Homily for the Sunday within the Octave of Christmas
The Feast of the Holy Family
December 29, MMXIII
Saint Kateri Tekakwitha Parish (Rosa Road)
Rev. Michael Taylor
Whoever honors his father atones for sins,
And whoever glorifies his mother is like one who lays up treasure.
|The Holy Family- Bartolomé Esteban Murillo (1617-1682)|
So, one of the joys of being a priest is being able to hear confessions, and especially first confessions. As a classmate of mine from seminary once commented that hearing first confessions is like being pelted to death with marshmallows. There’s just such a sweetness, innocence and genuine goodness that comes with their confessions. That being said, I would like to share with you every first confession, ever.
[In one breath] Bless me father for I have sinned and this is my first confession and I’ve sinned because I didn’t listen to my mother and my father when they asked me to take out the garbage when they asked the first time but I was playing a video game and it was really fun but I should have listened to them, so I’m sorry that I didn’t and then I was really mean to my brother especially when I pushed him into the lake which I have done before but apparently now that it is December it isn’t good for me and my mom got mad with me and said I should tell you in confession and so I am [Huge Breath] and I’m really sorry for all of my sins.
The funny thing is that when I go to hear the confessions of the kids preparing for confirmation it’s pretty much the same confession, although with much more dramatic pauses and sighs.
Bless me father for I have sinned
I didn’t listen to my mom
I argued with my dad
and um….*siiiiiiiiiiigh* I guess I fight with my brother and sister too much
and I guess that’s it.
The best confessions though are when you get the same family coming in to confess the same event that occurred.

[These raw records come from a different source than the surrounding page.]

(** With [2 * c_threadsPerBlock] elements in [sm_rhs], the loop over [rec]
    returns, and [sol] is the value [s_expansionOrder] of the recurrence. *)
Lemma expandMatrix_neumann ths m :
  haveCoupledConstraints = true -> (0 < c_threadsPerBlock)%Z ->
  tibsFrom 0 ths -> length ths = Z.to_nat c_threadsPerBlock ->
  Forall (coupledInside (dev m)) (rowsOf ths) ->
  length (sm_rhs (loc m)) = Z.to_nat (2 * c_threadsPerBlock) ->
  (forall p, (0 <= p < c_threadsPerBlock)%Z ->
             rhsHalf (sm_rhs (loc m)) 0 p = vecOf (map solOf ths) p) ->
  exists ths' m',
    expandMatrix (ths, m) = Some (ths', m')
    /\ rowsOf ths' = rowsOf ths /\ dev m' = dev m
    /\ map solOf ths'
       = neumann (dev m) (rowsOf ths) (map solOf ths) (Z.to_nat expansionOrder).
Proof.
  intros Hc HT Htibs Hlen Hin Hroom Hb.
  set (rows := rowsOf ths). set (b := map solOf ths). set (d := dev m).
  assert (Hbl : length b = length rows).
  { unfold b, rows, rowsOf. rewrite !length_map. reflexivity. }
  pose (Inv := fun (j : nat) (s : list Thread * Memory) =>
                 rowsOf (fst s) = rows /\ dev (snd s) = d
                 /\ length (sm_rhs (loc (snd s))) = Z.to_nat (2 * c_threadsPerBlock)
                 /\ map solOf (fst s) = neumann d rows b j
                 /\ forall p, (0 <= p < c_threadsPerBlock)%Z ->
                      rhsHalf (sm_rhs (loc (snd s))) (Z.rem (Z.of_nat j) 2) p
                      = vecOf (neumannTerm d rows b j) p).
  destruct (forLoop_steps Inv
              (fun rec '(ths, m) => forThreads (expansionStep rec) ths m))
    with (count := Z.to_nat (expansionOrder - 0)) (j := 0%nat) (s := (ths, m))
    as ([ths' m'] & E & Hr & Hd & _ & Hs & _).
  - intros j [thsj mj] (Hr & Hd & Hl & Hs & Hcells). cbn [fst snd] in *.
    destruct (expansionPass (Z.of_nat j) thsj 0 mj) as
      (ths' & m' & E & Hd' & Hl' & Hr' & Hs' & _ & Hc'); try lia.
    + rewrite Hd, Hr. exact Hin.
    + apply (tibsFrom_rows 0 ths); [exact Hr | exact Htibs].
    + rewrite (rowsOf_length ths thsj Hr). lia.
    + assert (Hterm : matTimes (dev mj) (rowsOf thsj)
                        (rhsHalf (sm_rhs (loc mj)) (Z.rem (Z.of_nat j) 2))
                      = neumannTerm d rows b (S j)).
      { rewrite Hd, Hr. cbn [neumannTerm]. apply matTimes_ext; [exact Hin | exact Hcells]. }
      rewrite Hterm in Hs', Hc'.
      exists (ths', m'). split; [exact E|]. unfold Inv. cbn [fst snd].
      split; [rewrite Hr'; exact Hr|]. split; [rewrite Hd'; exact Hd|].
      split; [rewrite Hl'; exact Hl|].
      split.
      * rewrite Hs', Hs. symmetry. apply neumann_succ. exact Hbl.
      * intros p Hp. specialize (Hc' (Z.to_nat p)).
        replace (Z.of_nat (S j)) with (Z.of_nat j + 1)%Z by lia.
        cbn [Nat.add] in Hc'. rewrite Z2Nat.id in Hc' by lia.
        rewrite Hc'; [reflexivity|].
        rewrite (rowsOf_length ths thsj Hr). lia.
  - unfold Inv. cbn [fst snd neumann neumannTerm]. repeat (split; [reflexivity|]).
    split; [exact Hroom|]. split; [reflexivity|]. exact Hb.
  - exists ths', m'. cbn [fst snd] in *. unfold expandMatrix, forRange. rewrite Hc.
    split; [exact E|]. split; [exact Hr|]. split; [exact Hd|].
    rewrite Hs. cbn [Nat.add]. rewrite Z.sub_0_r. reflexivity.
Qed.

(** ** The kernel as a whole *)

Lemma lincsKernel_trace d d' :
  lincsKernel d = Some d' -> exists ths, lincsKernelTrace d = Some (ths, d').
Proof.
  unfold lincsKernel. destruct (lincsKernelTrace d) as [[ths d2]|]; simpl; intros H;
    [injection H as <-; exists ths; reflexivity | discriminate].
Qed.

Lemma totalCorrection_nonDummy ths n :
  Forall wfThread ths -> totalCorrection (filter nonDummy ths) n = totalCorrection ths n.
Proof.
  induction 1 as [|[c v] rest [Hwf _] _ IH]; simpl; [reflexivity|].
  unfold nonDummy at 1. simpl. simpl in Hwf.
  destruct (isDummyThread c) eqn:Hd; simpl; rewrite IH; [|reflexivity].
  rewrite (unitCorrection_dummy c n Hwf Hd). ring.
Qed.

Lemma dot3_scale s v : dot3 (scale s v) (scale s v) = s * s * dot3 v v.
Proof.
  unfold dot3, scale. cbn [comp f3x f3y f3z]. ring.
Qed.

(** The direction [rc] of a constraint is the displacement between its atoms at
    the positions [a_x], divided by its length. *)
Lemma describes_normalized d c :
  describes d c -> isDummyThread c = false ->
  exists pi pj,
    load (a_x d) (atom_i c) = Some pi /\ load (a_x d) (atom_j c) = Some pj
    /\ rc c = scale (/ sqrt (dot3 (pbcDxAiucSycl pbcAiuc pi pj)
                                  (pbcDxAiucSycl pbcAiuc pi pj)))
                    (pbcDxAiucSycl pbcAiuc pi pj)
    /\ dot3 (rc c) (rc c) = 1.
Proof.
  intros (_ & _ & _ & Hreal) Hd.
  destruct (Hreal Hd) as (_ & _ & _ & _ & pi & pj & rlen & Hi & Hj & Hr & Hrc).
  apply rsqrt_Some in Hr as [Hpos ->].
  exists pi, pj. repeat (split; [assumption|]).
  rewrite Hrc, dot3_scale.
  set (x := dot3 (pbcDxAiucSycl pbcAiuc pi pj) (pbcDxAiucSycl pbcAiuc pi pj)) in *.
  assert (Hs : 0 < sqrt x) by (apply sqrt_lt_R0; exact Hpos).
  rewrite <- (sqrt_sqrt x) at 3 by lra. field. lra.
Qed.

(** C2.  A correction adds [- inverseMassi * tmp] to the cells of atom i and
    [+ inverseMassj * tmp] to the cells of atom j, for the same vector [tmp]
    (the multiplier times the direction of the constraint): when the inverse masses
    are the inverses of the masses, the mass-weighted sums of the positions and
    of the velocities over all the atoms are the same before and after a run
    of the kernel. *)
Theorem lincsKernel_center_of_mass (masses : list R) d d' dd :
  length masses = length (a_inverseMasses d) ->
  (forall k, (k < length masses)%nat -> nth k masses 0 * nth k (a_inverseMasses d) 0 = 1) ->
  lincsKernel d = Some d' ->
  (forall a c tmp a' k e,
      addCorrection a c tmp = Some a' ->
      nth (cellOf k e) a' 0
      = nth (cellOf k e) a 0
        + (if (Z.of_nat k =? atom_i c)%Z then - tmp.[e] * inverseMassi c else 0)
        + (if (Z.of_nat k =? atom_j c)%Z then tmp.[e] * inverseMassj c else 0))
  /\ massWeightedSum masses (a_xp d') dd = massWeightedSum masses (a_xp d) dd
  /\ massWeightedSum masses (a_v d') dd = massWeightedSum masses (a_v d) dd.
Proof.
  intros Hlen Hm H. apply lincsKernel_trace in H as [ths H].
  apply lincsKernelTrace_spec in H as (Hd & _ & Hk & Hx & Hv).
  split.
  { intros a c tmp a' k e Ha. apply addCorrection_Some in Ha as (_ & Ha & _).
    rewrite Ha, corrOf_cellOf. ring. }
  split.
  - apply (massWeightedSum_moved masses d ths _ _ dd 1 Hlen Hm Hd).
    intros n. rewrite Hx. ring.
  - destruct updateVelocities.
    + apply (massWeightedSum_moved masses d ths _ _ dd invdt Hlen Hm Hd).
      intros n. apply Hv. reflexivity.
    + destruct Hk as (_ & _ & _ & Hkv & _). rewrite (Hkv eq_refl). reflexivity.
Qed.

[Child] I sinned because I didn’t listen to my mom and dad
[Mother] I sinned because I lost my temper when my children didn’t listen to me
[Father] Bless me father for I have sinned, I didn’t listen to my wife
[Me] Anything else?
[Father] No…What else is there?
[Me] Fair enough
Those are the best, although I must confess I sit there screaming in my own head, “If only you talked to each other as well as you talked to me, then you would be so much happier.” All of that being said, I will tell you what I tell everyone, from the kid, to the teen to the parents; Being in a family is hard. I mean think of it. Everyday you come home, and there, like, always there! They’re never gone. And what’s worse is not only do you know how to push their buttons (and let us be honest, you do) but they certainly know how to push your buttons.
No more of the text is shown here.